I upgraded my NAS not too long ago and will be purchasing a B2 plan soon.

On a semi-related note, is anyone aware of any back up services that connect to cloud services like DropBox, GDrive, Creative Cloud, and more? It'd be awesome to properly backup those up to a service like BackBlaze.
I'm still pretty happy with Crashplan. It's hard to beat the value with the size of my backup archive, and performance remains satisfactory. Borg continues to work fine for pushing images between my own machines.

Quote:
On a semi-related note, is anyone aware of any back up services that connect to cloud services like DropBox, GDrive, Creative Cloud, and more? It'd be awesome to properly backup those up to a service like BackBlaze.
rclone supports a bunch of storage services and can synchronize between any two of them or your local machine, which may be sufficient for your needs. You won't get proper incrementals out of it, but you can mirror the latest image from remote storage to a local directory or another remote and do whatever you like with it at that point.
Arq5 to B2 is clearly the best option. You noobs.
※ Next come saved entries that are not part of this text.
Lemma rejectEach_partial u ks : forall items w,
  inReview u items w ->
  (fileChangeMap w !! Uri_toString u = None ->
   String.eqb (scheme u) "file" = true) ->
  inTurn (length (records items)) ks ->
  exists w1,
    rejectEach EditApplied (Uri_toString u) ks w = Ok w1
    /\ ((exists items1,
           inReview u items1 w1
           /\ (fileChangeMap w1 !! Uri_toString u = None ->
               String.eqb (scheme u) "file" = true)
           /\ settledText false items1 = settledText false items)
        \/ (fileChangeMap w1 !! Uri_toString u = None
            /\ activeTextEditor w1 = None
            /\ String.eqb (scheme u) "file" = false)).
Proof.
  induction ks as [|k ks IH]; intros items w Hrev Hfile Hks.
  - exists w. split; [done|]. left. by exists items.
  - destruct Hks as [Hk Hks]. destruct Hrev as (Hlaid & Htext & Hed).
    destruct (lookup_lt_is_Some_2 _ _ Hk) as [c Hc].
    destruct (records_split items k c Hc) as (front & back & Hitems & Hlen).
    destruct (reject_step u items w front c back Hlaid Hitems)
      as (w1 & Hw1 & Hlaid1 & Htext1).
    pose proof (reject_step_store u items w front c back w1 Hlaid Hitems Hw1)
      as Hstore1.
    cbn [rejectEach]. rewrite Hlen in Hw1. rewrite Hw1. cbn [bindR].
    pose proof (settledText_resolved false front c back (rejectNet c))
      as Hsame.
    pose proof (records_resolved front c back (rejectedText c) (rejectNet c))
      as Hlen1.
    cbn [negb] in Hsame. rewrite <- Hitems in Hsame, Hlen1.
    set (items' := front ++ Plain (rejectedText c)
                     :: (shiftItem (rejectNet c) <$> back)) in *.
    rewrite <- Hlen1 in Hks.
    destruct (records items') as [|c1 cs1] eqn:Hr.
    + destruct ks as [|k' ks']; [|simpl in Hks; lia].
      exists w1. split; [done|]. specialize (Hstore1 eq_refl).
      destruct (String.eqb (scheme u) "file") eqn:Hscheme.
      * left. exists items'. split; [|split; [done|exact Hsame]].
        apply laidOut_inReview; [done|done|]. by rewrite Hr.
      * right. split; [done|]. split; [|done].
        unfold activeText in Htext1.
        by destruct (activeTextEditor w1).
    + destruct (IH items' w1) as (w2 & Hw2 & Hout).
      * apply laidOut_inReview; [done|done|]. by rewrite Hr.
      * intros Hnone.
        pose proof (laidOut_no_records _ _ _ Hlaid1 Hnone) as Hnil.
        by rewrite Hr in Hnil.
      * by rewrite Hr.
      * exists w2. split; [done|].
        destruct Hout as [(items2 & Hrev2 & Hfile2 & Hset2)|Hclosed];
          [left|by right].
        exists items2. split; [done|]. split; [done|]. by rewrite Hset2.
Qed.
Arq5 is a storage agnostic backup tool that you pay for a single license and then can choose whatever storage provider you want. B2, Dropbox, Local Folders, whatever. It's pretty slick.
Tari wrote:
rclone supports a bunch of storage services and can synchronize between any two of them or your local machine, which may be sufficient for your needs. You won't get proper incrementals out of it, but you can mirror the latest image from remote storage to a local directory or another remote and do whatever you like with it at that point.


Incremental would be nice but I can make do. It'd be more of a "Oh, I deleted that file" than a "Oh, I want an older version of this file." I save a lot of stuff to the cloud so I can access it between machines, usually making use of my NAS.

On that note, I remembered I can sync my NAS with DropBox and GDrive - as I already do on the old one I'm replacing - so I can just include those shares in my B2 backup. I'll get this sync set up on the new NAS soon.